Thirty-seven
HE DIDN’T WANT TO LEAVE OWL, BUT HIS JOB WAS to
find the Englishman before the French did.
She was alive. Coughing, wheezing, eyes watering,
with a nasty burn on her back, but alive. She’d feel the hurt
later, when she stood still.
He spent one minute with her, just long enough to
hear her breathing clear. No time to say he’d thought she was going
to die—thought they both were going to die—and he would have traded
his life to get her out.
No time, no place, to kiss her. They’d do that
later. He’d find the Englishman and wring his damn neck. Then he’d
take Owl to bed.
He signaled Pax, and they took off, following the
route the Englishman must have taken, down the corridor and out the
door, into the courtyard between the Tuileries and the
Louvre.
Ten feet from the door he let himself look back.
Owl had attached herself to that bastard Napoleon, playing guard.
She was drawn up straight, all steel, ready to shoot anybody who
looked at Bonaparte cross-eyed.
The best strike came after the first one failed and
the target relaxed. If he was running an operation to kill that
cove, he’d do it now.
Clever Owl. Consummate professional. Nothing she
didn’t see.
Smoke plumed out of a line of windows to his left.
The whole side of the building was covered with a blanket of black.
Men pumped water into the horse trough, scooped it up, and ran with
buckets into the Tuileries.
He motioned Pax to the center of the courtyard and
some clear space. “Our Englishman is six foot, built heavy, brown
hair going thin on top, red face. Fifty years old. Dark blue coat
with brass buttons. Blue vest.”
“I got one look at him, running away.” Pax kept up.
“He won’t be out here where everybody can see him.”
“He’ll stay, though. Stay to see what
happens.”
“Amateur.”
“This all stinks of the amateur.”
A hundred people had come out to stare at the fire.
Office clerks, maids, cooks, and floor scrubbers from the
Tuileries. Gaggles of art lovers running across from the Louvre,
pointing and shouting. Soldiers headed in from all quarters,
dodging the gawking idiots, trying to get to the fire and do
something useful.
The Englishman was here, somewhere.
“A professional would have killed you so you
couldn’t move that heavy bit of furniture away from the door. He’d
have shot Napoleon when he came out of the smoke. And he’d be
halfway to Montmartre by now.”
“That’s what you’d do.”
“That’s what anyone sensible would do.” They were
jostled by men wanting a better view of the fire. “Only a bloody
amateur traps six dozen people in a fire. When you set out to kill
a man, you kill the man. You don’t burn half a bloody palace doing
it.”
“Lots of places for him to hide and watch.” Pax
looked from door to door, window to window, rooftop to rooftop. “Or
set up a gun.”
He stripped away the anger and considered the kind
of man who put together a plot with so many deaths. “He doesn’t
have a gun. He planned one big, showy spectacular moment. Mopping
up afterward isn’t in his calculations.”
“He doesn’t kill face-to-face.”
“Right. It’s not the gut hit and the blood he’s
after. He wants to wind everything up like a clock and set it down
and watch it happen. He wants to be . . . like the ceilings in this
place. All those gods sneering down from the clouds. Jupiter. That
lot.”
“The classical gods.” Amusement from Pax, but he
was thinking about it too.
“He wants to look down on everybody. He’s tucked
himself up where there’s a good view.”
Lots of places to hide in the attics of the Louvre.

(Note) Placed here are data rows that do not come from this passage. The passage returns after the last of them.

(* ===== verification/Version.v ===== *)
(** * Versions

    Models [version/version.go] and the messages of [version/spec/spec.proto].  A nil pointer is
    [None]; reading a field through one is a panic, as is slicing beyond the end of a
    string, and the outcome [None]. *)

From stdpp Require Import pretty.
From S2P Require Import Prelude GoStrings.

Module VersionSpec.

(** ** The messages *)

Record Version_Release := mkRelease { Major : Z; Minor : Z; Patch : Z }.
#[export] Instance Version_Release_eq_dec : EqDecision Version_Release.
Proof. solve_decision. Defined.
#[export] Instance Version_Release_countable : Countable Version_Release.
Proof.
  refine (inj_countable' (fun r => (Major r, Minor r, Patch r)) (fun t => match t with (a, b, c) => mkRelease a b c end) _).
  by intros [].
Defined.

Inductive BuildTreeState :=
| BUILD_TREE_STATE_INVALID
| BUILD_TREE_STATE_CLEAN
| BUILD_TREE_STATE_DIRTY
| BUILD_TREE_STATE_other (n : Z).
#[export] Instance BuildTreeState_eq_dec : EqDecision BuildTreeState.
Proof. solve_decision. Defined.
#[export] Instance BuildTreeState_countable : Countable BuildTreeState.
Proof.
  refine (inj_countable'
    (fun s => match s with BUILD_TREE_STATE_INVALID => inl 0 | BUILD_TREE_STATE_CLEAN => inl 1
              | BUILD_TREE_STATE_DIRTY => inl 2 | BUILD_TREE_STATE_other z => inr z end)
    (fun s => match s with inl 0 => BUILD_TREE_STATE_INVALID | inl 1 => BUILD_TREE_STATE_CLEAN
              | inl _ => BUILD_TREE_STATE_DIRTY | inr z => BUILD_TREE_STATE_other z end) _).
  by intros [].
Defined.

Record Version_GitInformation := mkGit {
  CommitHash : string;
  CommitsSinceRelease : Z;
  BuildTreeState_ : BuildTreeState
}.
#[export] Instance Version_GitInformation_eq_dec : EqDecision Version_GitInformation.
Proof. solve_decision. Defined.
#[export] Instance Version_GitInformation_countable : Countable Version_GitInformation.
Proof.
  refine (inj_countable' (fun g => (CommitHash g, CommitsSinceRelease g, BuildTreeState_ g))
    (fun t => match t with (a, b, c) => mkGit a b c end) _).
  by intros [].
Defined.

Record SpecVersion := mkVersion {
  Release_ : option Version_Release;
  GitInformation : option Version_GitInformation
}.
#[export] Instance SpecVersion_eq_dec : EqDecision SpecVersion.
Proof. solve_decision. Defined.
#[export] Instance SpecVersion_countable : Countable SpecVersion.
Proof.
  refine (inj_countable' (fun v => (Release_ v, GitInformation v)) (fun t => match t with (a, b) => mkVersion a b end) _).
  by intros [].
Defined.

(** ** The functions *)

Definition Release (rel : option Version_Release) : string :=
  match rel with
  | None => "0.0.0"
  | Some rel => Join [pretty (Major rel); pretty (Minor rel); pretty (Patch rel)] "."
  end.

#[global] Arguments Release : simpl never.

(** [s[:n]]. *)
Definition sliceTo (n : nat) (s : string) : option string :=
  if n <=? String.length s then Some (String.substring 0 n s) else None.

Definition prerelease (git : Version_GitInformation) : option (list string) :=
  hash ← sliceTo 8 (CommitHash git);
  let n := CommitsSinceRelease git in
  Some ((if bool_decide (n = 0%Z) then [] else ["dev" +:+ pretty n]) ++
        ["g" +:+ hash] ++
        (if bool_decide (BuildTreeState_ git = BUILD_TREE_STATE_CLEAN) then [] else ["dirty"])).

Definition Semver (v : option SpecVersion) : option string :=
  v ← v;
  let ver := "v" +:+ Release (Release_ v) in
  pre ← match GitInformation v with Some git => prerelease git | None => Some [] end;
  Some (match pre with [] => ver | _ => ver +:+ "-" +:+ Join pre "." end).

(** The comparison of two releases that are set. *)
Definition releaseLess (a b : Version_Release) : bool :=
  if bool_decide (Major a <> Major b) then (Major a <? Major b)%Z
  else if bool_decide (Minor a <> Minor b) then (Minor a <? Minor b)%Z
  else if bool_decide (Patch a <> Patch b) then (Patch a <? Patch b)%Z
  else false.

Definition ReleaseLessThan (a b : option Version_Release) : option bool :=
  a ← a; b ← b; Some (releaseLess a b).

(** ** The order of releases *)

Lemma releaseLess_iff a b :
  releaseLess a b = true <->
  (Major a < Major b \/ Major a = Major b /\ (Minor a < Minor b \/ Minor a = Minor b /\ Patch a < Patch b))%Z.
Proof. unfold releaseLess. repeat case_bool_decide; rewrite ?Z.ltb_lt; try done; lia. Qed.

Definition rle (a b : Version_Release) : Prop := releaseLess b a = false.

Lemma rle_iff a b :
  rle a b <->
  (Major a < Major b \/ Major a = Major b /\ (Minor a < Minor b \/ Minor a = Minor b /\ Patch a <= Patch b))%Z.
Proof. unfold rle. rewrite <- not_true_iff_false, releaseLess_iff. lia. Qed.

#[export] Instance rle_dec : RelDecision rle.
Proof. intros a b. unfold rle. apply _. Defined.

#[export] Instance rle_refl : Reflexive rle.
Proof. intros a. rewrite rle_iff. lia. Qed.
#[export] Instance rle_trans : Transitive rle.
Proof. intros a b c. rewrite !rle_iff. lia. Qed.
#[export] Instance rle_total : Total rle.
Proof. intros a b. rewrite !rle_iff. lia. Qed.
#[export] Instance rle_antisymm : AntiSymm (=) rle.
Proof. intros [] []. rewrite !rle_iff. cbn. intros. f_equal; lia. Qed.

Lemma releaseLess_le a b : releaseLess a b = true -> rle a b.
Proof. rewrite releaseLess_iff, rle_iff. lia. Qed.
#[export] Hint Resolve releaseLess_le : go.

(** The earlier and the later of two releases. *)
Definition rmin (a b : Version_Release) : Version_Release := if releaseLess a b then a else b.
Definition rmax (a b : Version_Release) : Version_Release := if releaseLess a b then b else a.

Lemma rmin_glb a b c : rle c (rmin a b) <-> rle c a /\ rle c b.
Proof.
  unfold rmin. destruct (releaseLess a b) eqn:E.
  - split; [|by intros []]. intros. split; [done|]. etrans; [done|]. by apply releaseLess_le.
  - split; [|by intros []]. intros. split; [|done]. by etrans.
Qed.
Lemma rmax_lub a b c : rle (rmax a b) c <-> rle a c /\ rle b c.
Proof.
  unfold rmax. destruct (releaseLess a b) eqn:E.
  - split; [|by intros []]. intros. split; [|done]. etrans; [|done]. by apply releaseLess_le.
  - split; [|by intros []]. intros. split; [done|]. by etrans.
Qed.

(** ** The text of a release determines it *)

Lemma ContainsByte_pretty_go x s c :
  (forall d, (d < 10)%N -> pretty_N_char d <> c) -> ContainsByte s c = false -> ContainsByte (pretty_N_go x s) c = false.
Proof.
  intros Hc. revert s. induction (N.lt_wf_0 x) as [x _ IH]. intros s Hs.
  destruct (decide (0 < x)%N) as [Hx|Hx].
  - rewrite pretty_N_go_step by done. apply IH; [by apply N.div_lt|]. cbn. rewrite Hs, orb_false_r.
    apply bool_decide_eq_false. apply Hc. apply N.mod_lt. done.
  - replace x with 0%N by lia. by rewrite pretty_N_go_0.
Qed.

Lemma no_dot (z : Z) : ContainsByte (pretty z) "." = false.
Proof.
  assert (forall n : N, ContainsByte (pretty n) "." = false) as HN.
  { intros n. unfold pretty, pretty_N. case_decide; [done|]. apply ContainsByte_pretty_go; [|done].
    intros d Hd. unfold pretty_N_char. by repeat case_match. }
  destruct z; [done|..].
  - apply (HN (N.pos p)).
  - change (ContainsByte ("-" +:+ pretty (N.pos p)) "." = false). rewrite ContainsByte_app, HN. done.
Qed.

Lemma Release_inj a b : Release (Some a) = Release (Some b) -> a = b.
Proof.
  intros H. unfold Release in H. apply Join_inj in H; [|done..| |]; [|repeat constructor; apply no_dot..].
  injection H as H1 H2 H3. apply (inj pretty) in H1, H2, H3. destruct a, b. cbn in *. by subst.
Qed.

End VersionSpec.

The top floor, up under the roof, had big, wide windows with
pointed tops and—what were they called?—plinths running up beside
them. Arrogant-looking windows. “What’s on the top floor over
there?”
Pax would know. He was like Owl, always running
over to the Louvre to see some picture or other. He tapped finger
to finger as they walked, counting off. “Exhibits on the ground
floor. The office of the curator upstairs. Top floor, it’s
workshops. The studios where they do restoration. There’s
storage.”
“He’ll use a storage room. Damn, but I need a map
of this place.” They were in step, eating the distance across this
churned-up gravel. Not moving so fast they stood out in the general
mob scene. “He’s upstairs, watching the Tuileries.”
“Likely.”
They crossed one of the charcoal arrows he’d drawn
on the ground. “Who did Carruthers send?”

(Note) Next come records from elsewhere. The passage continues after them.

Lemma gc_queue_spec t :
  wf t -> names_ok t ->
  exists L queue, gc_leaves t = Some L /\ mapM (nodeByDN t) (elements L) = Some queue /\
    forall p, p ∈ queue <-> leaf t p.
Proof.
  intros Hwf Hn. destruct (gc_leaves_spec t Hwf) as (L & HL & Hspec).
  assert (Forall (fun d => exists p, leaf t p /\ d = dn p) (elements L)) as Hall.
  { apply Forall_forall. intros d Hd%elem_of_elements. by apply Hspec. }
  assert (is_Some (mapM (nodeByDN t) (elements L))) as [queue Hq].
  { apply mapM_is_Some_2. eapply Forall_impl; [done|]. intros d (p & [Hp _] & ->).
    simpl. rewrite nodeByDN_dn; [done|done|by apply Hn|done]. }
  exists L, queue. split; [done|]. split; [done|]. intros p. apply mapM_Some_1 in Hq. split.
  - intros Hp. destruct (Forall2_elem_r _ _ _ _ Hq Hp) as (d & Hd & Hlook).
    apply elem_of_elements, Hspec in Hd as (p' & Hl & ->).
    apply nodeByDN_iff in Hlook as [Hp' E]; [|done..].
    apply (names_ok_inj t) in E; [by subst|done|apply Hl|done].
  - intros Hl. assert (dn p ∈ elements L) as Hd by (apply elem_of_elements, Hspec; eauto).
    destruct (Forall2_elem_l _ _ _ _ Hq Hd) as (p' & Hp' & Hlook).
    apply nodeByDN_iff in Hlook as [Hs E]; [|done..].
    apply (names_ok_inj t) in E; [by subst|done|apply Hl|done].
Qed.

(** ** Phase two *)

(** The specification: every node of the subtree may be restarted. *)
Definition subtree_ready (t : tree) (p : ptr) : Prop :=
  map_Forall (fun q n => p `suffix_of` q -> restartable (state n) = true) t.

#[export] Instance subtree_ready_dec t p : Decision (subtree_ready t p).
Proof. unfold subtree_ready. apply _. Defined.

Lemma subtree_ready_unfold t p :
  wf t -> is_Some (t !! p) ->
  subtree_ready t p <->
  restartable (state_of t p) = true /\ forall c, c ∈ kids t p -> subtree_ready t c.
Proof.
  intros Hwf [n Hn]. unfold state_of. rewrite Hn. split.
  - intros H. split; [by apply (H p n)|]. intros c Hc q m Hq Hs. apply (H q m Hq).
    apply kids_in in Hc as [_ [x ->]]; [|done]. etrans; [|done]. by exists [x].
  - intros [Hp Hk] q m Hq Hs. destruct (suffix_kid t p q Hwf Hs) as [->|(c & Hc & Hcq)].
    + by rewrite Hq.
    + by simplify_eq.
    + by apply (Hk c Hc q m Hq).
Qed.

Fixpoint find_idx {A} (f : A -> bool) (l : list A) : nat :=
  match l with
  | [] => 0
  | x :: l => if f x then 0 else S (find_idx f l)
  end.

Lemma find_idx_le {A} (f : A -> bool) l : find_idx f l <= length l.
Proof. induction l; simpl; [lia|]. case_match; lia. Qed.

Lemma find_idx_rotate {A} (f : A -> bool) x y l :
  f x = false -> y ∈ x :: l -> f y = true ->
  find_idx f (l ++ [x]) < find_idx f (x :: l).
Proof.
  intros Hx [->|Hy]%elem_of_cons Hf; [congruence|]. simpl. rewrite Hx.
  apply Nat.lt_succ_r. induction l as [|z l IH]; [by apply not_elem_of_nil in Hy|].
  simpl. destruct (f z) eqn:Hz; [done|].
  apply elem_of_cons in Hy as [->|Hy]; [congruence|]. specialize (IH Hy). lia.
Qed.

Record ready_inv (t : tree) (bound : nat) (q : list ptr) (a : gset string * gset string) : Prop := {
  ri_in : forall x, x ∈ q -> is_Some (t !! x);
  ri_len : length q <= bound;
  ri_closed : forall p, is_Some (t !! p) -> dn p ∈ a.1 -> forall c, c ∈ kids t p -> dn c ∈ a.1;
  ri_ready : forall p, is_Some (t !! p) -> dn p ∈ a.1 -> dn p ∈ a.2 <-> subtree_ready t p;
  ri_front : forall p, is_Some (t !! p) -> dn p ∉ a.1 ->
    (forall c, c ∈ kids t p -> dn c ∈ a.1) -> p ∈ q
}.

Lemma allVisited_true t V p : allVisited t V p = true <-> forall c, c ∈ kids t p -> dn c ∈ V.
Proof.
  unfold allVisited. rewrite forallb_Forall_iff, Forall_forall.
  by setoid_rewrite bool_decide_eq_true.
Qed.

(** Below every undecided node there is one that can be decided next. *)
Lemma undecided_front t (V : gset string) p :
  wf t -> is_Some (t !! p) -> dn p ∉ V ->
  exists x, is_Some (t !! x) /\ (dn x ∉ V) /\ forall c, c ∈ kids t x -> dn c ∈ V.
Proof.
  intros Hwf. remember (size (sub t p)) as k eqn:Hk. revert p Hk.
  induction k as [k IH] using lt_wf_ind. intros p -> Hp Hv.
  destruct (decide (Forall (fun c => dn c ∈ V) (kids t p))) as [Hall|Hex].
  { exists p. rewrite Forall_forall in Hall. eauto. }
  apply not_Forall_Exists in Hex; [|apply _].
  apply Exists_exists in Hex as (c & Hc & Hcv).
  apply (IH (size (sub t c))) with (p := c); [|done|by apply (kids_in t p c)|done].
  rewrite (size_sub t p) by done.
  apply list_elem_of_split in Hc as (l1 & l2 & ->). rewrite total_app, total_cons. lia.
Qed.

Lemma ready_progress t b q V R :
  wf t -> ready_inv t b q (V, R) -> q <> [] -> exists x, x ∈ q /\ allVisited t V x = true.
Proof.
  intros Hwf HI Hne. destruct q as [|cur q]; [done|].
  destruct (allVisited t V cur) eqn:E; [exists cur; split; [by left|done]|].
  assert (exists c, c ∈ kids t cur /\ dn c ∉ V) as (c & Hc & Hcv).
  { destruct (decide (Exists (fun c => dn c ∉ V) (kids t cur))) as [H|H];
      [by apply Exists_exists in H|].
    apply not_true_iff_false in E. destruct E. apply allVisited_true. intros c Hc.
    destruct (decide (dn c ∈ V)); [done|]. destruct H. apply Exists_exists. eauto. }
  destruct (undecided_front t V c Hwf) as (x & Hx & Hxv & Hxk);
    [by apply (kids_in t cur c)|done|].
  exists x. split; [|by apply allVisited_true]. by apply (ri_front _ _ _ _ HI).
Qed.

Definition ready_measure (t : tree) (b : nat) (q : list ptr) (a : gset string * gset string) : nat :=
  weight q * S b + find_idx (allVisited t a.1) q.

Lemma weight_snoc q p : weight (q ++ [p]) = weight q + S (length p).
Proof. unfold weight. rewrite fmap_app, sum_list_with_app. simpl. lia. Qed.
Lemma weight_cons q p : weight (p :: q) = S (length p) + weight q.
Proof. done. Qed.

(** Pushing the current node back keeps the invariant and brings the next
    decidable node closer to the front. *)
Lemma ready_step_pushback t b cur q V R :
  wf t -> ready_inv t b (cur :: q) (V, R) -> allVisited t V cur = false ->
  ready_inv t b (q ++ [cur]) (V, R) /\
  ready_measure t b (q ++ [cur]) (V, R) < ready_measure t b (cur :: q) (V, R).
Proof.
  intros Hwf HI Hv. destruct (ready_progress t b (cur :: q) V R Hwf HI) as (y & Hy & Hfy); [done|].
  split.
  - destruct HI as [H1 H2 H3 H4 H5]. split; [|..|done|done|].
    + intros x. rewrite elem_of_app, list_elem_of_singleton. intros [?| ->]; apply H1; [by right|by left].
    + rewrite length_app. simpl in *. lia.
    + intros p ???. rewrite elem_of_app, list_elem_of_singleton.
      assert (p ∈ cur :: q) as [->|?]%elem_of_cons by eauto; eauto.
  - unfold ready_measure. rewrite weight_snoc, weight_cons.
    pose proof (find_idx_rotate (allVisited t V) cur y q Hv Hy Hfy). simpl fst. lia.
Qed.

“Hawk, everybody’s scattered out. She’ll send what
she can, but . . .”
“Damn.” He thought about it for a while and said,
“Damn,” again. “We’re on our own. There’s at least three others
with the Englishman. They needed that many to block both doors at
once.”
“Let’s hope we don’t run into them all at once.”
Pax touched one pocket of his coat and then another. “I have two
shots.”
“The Frenchmen have sense enough to get out of—” In
a high window, a patch of light color moved against dark. Somebody
stood there. “See that? Someone’s taking an interest. What do you
want to bet that’s the ballock-sucking pustule who sets fire to a
room with women and kids?”
“I never bet with you, Hawk.”
They ran the last fifty paces. In a minute,
Napoleon was going step out into the courtyard and show himself to
everybody, letting the world know he was safe. The Englishman was
going to realize he’d failed. He’d run.
Through the door, into this piece of the Louvre.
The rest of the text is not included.